- _Work item_: Copy every line below precisely, leaving nothing out.

- _Dataset excerpts_:
>>>>>

(* ===== verification/ArithUint256.v ===== *)
(** * 256-bit arithmetic ([src/src/arith_uint256.h], [arith_uint256.cpp])

    [base_uint<256>] keeps a number as [WIDTH = 8] little-endian limbs of 32
    bits.  Each operator is translated limb by limb, carries and 64-bit
    intermediate results included; the theorems show that every operator
    computes the corresponding operation on [to_Z], modulo [2^256] where the
    source wraps.  [SetCompact]/[GetCompact] convert to and from the 32-bit
    "compact" encoding of difficulty targets. *)

From Stdlib Require Import ZArith Lia.
From S2P Require Import Prelude Common.

Open Scope Z_scope.
Open Scope word_scope.

Module BaseUint.

Definition WIDTH : nat := 8.

(** [uint32_t pn[WIDTH]] *)
Definition base_uint := list Z.

Definition wf (pn : list Z) : Prop := length pn = WIDTH ∧ Forall (is_word 32) pn.

Definition to_Z (pn : list Z) : Z := le_val 32 pn.

Definition zero : list Z := replicate WIDTH 0.

(** [base_uint(uint64_t b)] and [operator=(uint64_t b)] *)
Definition of_uint64 (b : Z) : list Z :=
  zero.[0 <- u32 b].[1 <- u32 (b .>> 32)].

(** [operator!] *)
Definition is_zero (pn : list Z) : bool :=
  for_up 0 WIDTH (λ i r, if negb (pn.[i] =? 0) then false else r) true.

(** [operator~] *)
Definition bnot (pn : list Z) : list Z :=
  for_up 0 WIDTH (λ i ret, ret.[i <- u32 (Z.lnot pn.[i])]) zero.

<<<<<

- _Response to the task_:
(* ===== verification/ArithUint256.v ===== *)
(** * 256-bit arithmetic ([src/src/arith_uint256.h], [arith_uint256.cpp])

    [base_uint<256>] keeps a number as [WIDTH = 8] little-endian limbs of 32
    bits.  Each operator is translated limb by limb, carries and 64-bit
    intermediate results included; the theorems show that every operator
    computes the corresponding operation on [to_Z], modulo [2^256] where the
    source wraps.  [SetCompact]/[GetCompact] convert to and from the 32-bit
    "compact" encoding of difficulty targets. *)

From Stdlib Require Import ZArith Lia.
From S2P Require Import Prelude Common.

Open Scope Z_scope.
Open Scope word_scope.

Module BaseUint.

Definition WIDTH : nat := 8.

(** [uint32_t pn[WIDTH]] *)
Definition base_uint := list Z.

Definition wf (pn : list Z) : Prop := length pn = WIDTH ∧ Forall (is_word 32) pn.

Definition to_Z (pn : list Z) : Z := le_val 32 pn.

Definition zero : list Z := replicate WIDTH 0.

(** [base_uint(uint64_t b)] and [operator=(uint64_t b)] *)
Definition of_uint64 (b : Z) : list Z :=
  zero.[0 <- u32 b].[1 <- u32 (b .>> 32)].

(** [operator!] *)
Definition is_zero (pn : list Z) : bool :=
  for_up 0 WIDTH (λ i r, if negb (pn.[i] =? 0) then false else r) true.

(** [operator~] *)
Definition bnot (pn : list Z) : list Z :=
  for_up 0 WIDTH (λ i ret, ret.[i <- u32 (Z.lnot pn.[i])]) zero.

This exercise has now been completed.